O Sindicato dos Médicos do Norte, o Sindicato Independente de Todos os Enfermeiros Unidos, o Sindicato dos Enfermeiros Portugueses, o Sindicato dos Trabalhadores em Funções Públicas e Sociais do Norte, o Sindicato Nacional dos Técnicos Superiores de Saúde das Áreas de Diagnóstico e Terapêutica e a Comissão de Utentes da Saúde de Braga lançaram hoje uma petição pública pela gratuitidade do estacionamento no Hospital de Braga e pela redução dos custos suportados pelos utentes. 

Esta iniciativa dá continuidade ao momento de luta protagonizado na greve de 13 de março, no Hospital de Braga, onde esta reivindicação esteve em destaque, refletindo um problema sentido de forma generalizada por profissionais e utentes.
A petição surge como resposta ao atual modelo de exploração do parque de estacionamento, considerado injusto e penalizador tanto para quem trabalha como para quem necessita de cuidados de saúde.

Os promotores denunciam que os profissionais de saúde continuam a ser obrigados a pagar para estacionar no seu local de trabalho, o que constitui um encargo injustificado no exercício de funções públicas. Por outro lado, alertam para o impacto significativo que os custos de estacionamento têm sobre os utentes, muitos dos quais em situação de fragilidade e com necessidade de cuidados frequentes.

A petição destaca ainda que 25% da receita da exploração do parque de estacionamento é atualmente canalizada para a Administração Central do Sistema de Saúde (ACSS), em vez de ser utilizada para aliviar os encargos dos utentes ou melhorar as condições de acesso ao hospital.
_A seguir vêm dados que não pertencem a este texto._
(** C8. In the older file the hashed text follows the order of insertion: the
    scenarios [A = Knight, B = Knave] and [B = Knave, A = Knight] are equal
    under [__eq__], yet [__hash__] hashes two different texts.  The package
    hashes the same text for both. *)
Theorem Scenario_hash_old_follows_insertion_order :
  ∀ hash : string → Z,
    let self := Scenario_init [("A", Knight); ("B", Knave)] in
    let other := Scenario_init [("B", Knave); ("A", Knight)] in
    Scenario_eq self other = Ok true
    ∧ character_types self ≡ₚ character_types other
    ∧ Scenario_hash_old hash self = hash "|A,K|B,V|"
    ∧ Scenario_hash_old hash other = hash "|B,V|A,K|"
    ∧ Scenario_character_string_old self ≠ Scenario_character_string_old other
    ∧ Scenario_hash hash self = Ok (hash "|A,K|B,V|")
    ∧ Scenario_hash hash other = Ok (hash "|A,K|B,V|").
Proof.
  intros hash self other. repeat split; try reflexivity.
  - apply perm_swap.
  - discriminate.
Qed.

(** ** Scenario generation *)

Lemma count_Monk_cons t ordering :
  count_Monk (t :: ordering) = (if decide (t = Monk) then 1 else 0) + count_Monk ordering.
Proof.
  unfold count_Monk. rewrite filter_cons. case_decide; simpl length; lia.
Qed.

Lemma count_Monk_nonneg ordering : 0 ≤ count_Monk ordering.
Proof. unfold count_Monk. lia. Qed.

Section generate_scenario_loop.
Variable max_num_monks : Z.

(** While the running count stays within the bound, the loop extends the
    dict by one item per name. *)
Lemma _generate_scenario_loop_Ok names :
  ∀ (ts seen : list Identity) (character_types : dict Identity) (monk_count : Z),
    length ts = length names →
    NoDup names →
    (∀ name, name ∈ names → name ∉ dict_keys character_types) →
    monk_count + count_Monk ts ≤ max_num_monks →
    _generate_scenario_loop max_num_monks (seen ++ ts) names character_types
      (length seen) monk_count
    = Ok (character_types ++ zip names ts).
Proof.
  induction names as [|name names IH]; intros ts seen ct mc Hlen Hnodup Hfresh Hbound.
  - simpl. by rewrite app_nil_r.
  - destruct ts as [|t ts]; [done|]. simpl in Hlen. simpl.
    rewrite list_lookup_middle by reflexivity.
    rewrite count_Monk_cons in Hbound. pose proof (count_Monk_nonneg ts).
    apply NoDup_cons in Hnodup as [Hname Hnodup].
    rewrite decide_False by (case_decide; lia).
    rewrite dict_setitem_fresh by (apply Hfresh; left).
    replace (seen ++ t :: ts) with ((seen ++ [t]) ++ ts) by (by rewrite <- app_assoc).
    replace (S (length seen)) with (length (seen ++ [t]))
      by (rewrite length_app; simpl; lia).
    rewrite IH.
    + by rewrite <- app_assoc.
    + lia.
    + done.
    + intros name' Hin. unfold dict_keys. rewrite fmap_app, elem_of_app.
      intros [Hct|Hx].
      * by apply (Hfresh name'); [right|].
      * apply list_elem_of_singleton in Hx. simpl in Hx. by subst.
    + case_decide; lia.
Qed.

(** Once the count of the whole ordering is above the bound, some round of
    the loop raises. *)
Lemma _generate_scenario_loop_Err names :
  ∀ (ts seen : list Identity) (character_types : dict Identity) (monk_count : Z),
    names ≠ [] →
    length ts = length names →
    monk_count + count_Monk ts > max_num_monks →
    ∃ c, _generate_scenario_loop max_num_monks (seen ++ ts) names character_types
           (length seen) monk_count
         = Err (TooManyMonksError c).
Proof.
  induction names as [|name names IH]; intros ts seen ct mc Hne Hlen Hbound; [done|].
  destruct ts as [|t ts]; [done|]. simpl in Hlen. simpl.
  rewrite list_lookup_middle by reflexivity.
  rewrite count_Monk_cons in Hbound.
  destruct (decide (_ > max_num_monks)) as [Hover|Hover]; [by eexists|].
  replace (seen ++ t :: ts) with ((seen ++ [t]) ++ ts) by (by rewrite <- app_assoc).
  replace (S (length seen)) with (length (seen ++ [t]))
    by (rewrite length_app; simpl; lia).
  apply IH.
  - intros ->. destruct ts; [|done]. unfold count_Monk in Hbound. simpl in Hbound.
    case_decide; lia.
  - lia.
  - case_decide; lia.
Qed.
End generate_scenario_loop.

Section generate_scenarios.
Variable self : Puzzle.
Hypothesis names_NoDup : NoDup (character_names self).

Lemma _generate_scenario_Ok ordering :
  length ordering = length (character_names self) →
  character_names self = [] ∨ count_Monk ordering ≤ max_num_monks self →
  _generate_scenario self ordering = Ok (assignment (character_names self) ordering).
Proof.
  intros Hlen Hcase. unfold _generate_scenario.
  destruct (character_names self) as [|name names] eqn:Hnames.
  - destruct ordering; [done | simpl in Hlen; lia].
  - destruct Hcase as [|Hbound]; [done|].
    pose proof (_generate_scenario_loop_Ok (max_num_monks self) (name :: names)
                  ordering [] [] 0 Hlen names_NoDup) as Hloop.
    simpl app in Hloop. simpl length in Hloop. rewrite Hloop; [done| |lia].
    intros name' _. apply not_elem_of_nil.
Qed.

Lemma _generate_scenario_Err ordering :
  character_names self ≠ [] →
  length ordering = length (character_names self) →
  count_Monk ordering > max_num_monks self →
  ∃ c, _generate_scenario self ordering = Err (TooManyMonksError c).
Proof.
  intros Hne Hlen Hbound. unfold _generate_scenario.
  destruct (_generate_scenario_loop_Err (max_num_monks self) (character_names self)
              ordering [] [] 0 Hne Hlen ltac:(lia)) as [c Hloop].
  simpl app in Hloop. simpl length in Hloop. rewrite Hloop. by exists c.
Qed.
(** * Iterators and generators of [homeworks/iterators/iterator.py]

    A shallow embedding of the five lazy-sequence tasks of the module
    (chain, zip, primes, combinations, flatten) and the properties their
    specification states about them.

    Conventions of the embedding.
    - An iterator class is a state type with a [next] function
      [state -> option elt * state]: [Some x] is a returned element, [None]
      is [StopIteration]; the state component is the object after the call.
    - A generator function whose body always runs to completion on finite
      inputs is the list of the values it yields, in order.  The one
      generator that can run for ever ([zip_sequences] without arguments)
      is given as a step function on its suspended state.
    - An operation that may raise ([x[i]], [x[i] = v], [x.pop()]) returns an
      [option]; [None] is the exception.
    - A [while] loop is a function defined by well-founded recursion on the
      quantity that bounds its turns.
    - The two recursive flattenings hold one interpreter frame per level of
      nesting; their runs take the number of frames the interpreter still
      grants, and end with [RecursionError] when it does not suffice. *)

From Equations Require Import Equations.
From Equations.Prop Require Import Logic.
From Stdlib Require Import String.
From Stdlib Require Import List Arith ZArith Lia Bool Sorted.
Import ListNotations.

Set Implicit Arguments.
Set Warnings "-register-all".

(** ** Pull-based cursors *)

Section Cursor.
Variables (St Elt : Type).
Variable next : St -> option Elt * St.

(** The object after [n] calls of [__next__]. *)
Fixpoint advance_n (n : nat) (st : St) : St :=
  match n with
  | O => st
  | S n' => advance_n n' (snd (next st))
  end.

(** What call number [n] (counting from 0) returns. *)
Definition nth_advance (st : St) (n : nat) : option Elt :=
  fst (next (advance_n n st)).

(** The cursor behaves as the finite sequence [l]: call [n] returns
    element [n] of [l] while there is one, and [StopIteration] on every
    call from number [length l] on. *)
Definition cursor_yields (st : St) (l : list Elt) : Prop :=
  forall n, nth_advance st n = nth_error l n.
End Cursor.

(** ** Exceptions as [option] *)

Definition bind {X Y : Type} (m : option X) (f : X -> option Y) : option Y :=
  match m with
  | Some x => f x
  | None => None
  end.

Notation "x <- m ;; k" := (bind m (fun x => k))
  (at level 61, m at next level, right associativity).
Notation "' p <- m ;; k" := (bind m (fun x => let p := x in k))
  (at level 61, p pattern, m at next level, right associativity).

(** ** Python lists and list iterators *)

Section PyList.
Variable A : Type.

(** [iter(seq)] over a sequence that nobody mutates is the list of the
    elements still to come; an exhausted iterator stays exhausted. *)
Definition iterator := list A.

Definition iter (seq : list A) : iterator := seq.

(** [next(it)]: [None] is [StopIteration]. *)
Definition next (it : iterator) : option (A * iterator) :=
  match it with
  | [] => None
  | x :: it' => Some (x, it')
  end.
Neste contexto, os subscritores exigem:

  • A isenção total e permanente do pagamento de estacionamento para todos os profissionais de saúde da ULS de Braga;
  • O fim de qualquer discriminação no acesso ao estacionamento, nomeadamente entre o Conselho de Administração, Direções e os profissionais que prestam cuidados de saúde diretos;
  • A criação de soluções de acesso rodoviário exclusivo que assegurem condições adequadas de segurança e fluidez;
  • A reversão dos 25% da receita atualmente entregues à ACSS, para que essa verba seja aplicada diretamente na redução das tarifas cobradas aos utentes;
  • A revisão do contrato de concessão do parque de estacionamento, de modo a assegurar que o interesse público, a dignidade dos trabalhadores e o bem-estar dos utentes prevaleçam sobre uma lógica meramente mercantilista.

Os promotores sublinham que “a saúde não pode ser transformada num negócio de estacionamento” e apelam à mobilização de profissionais e cidadãos.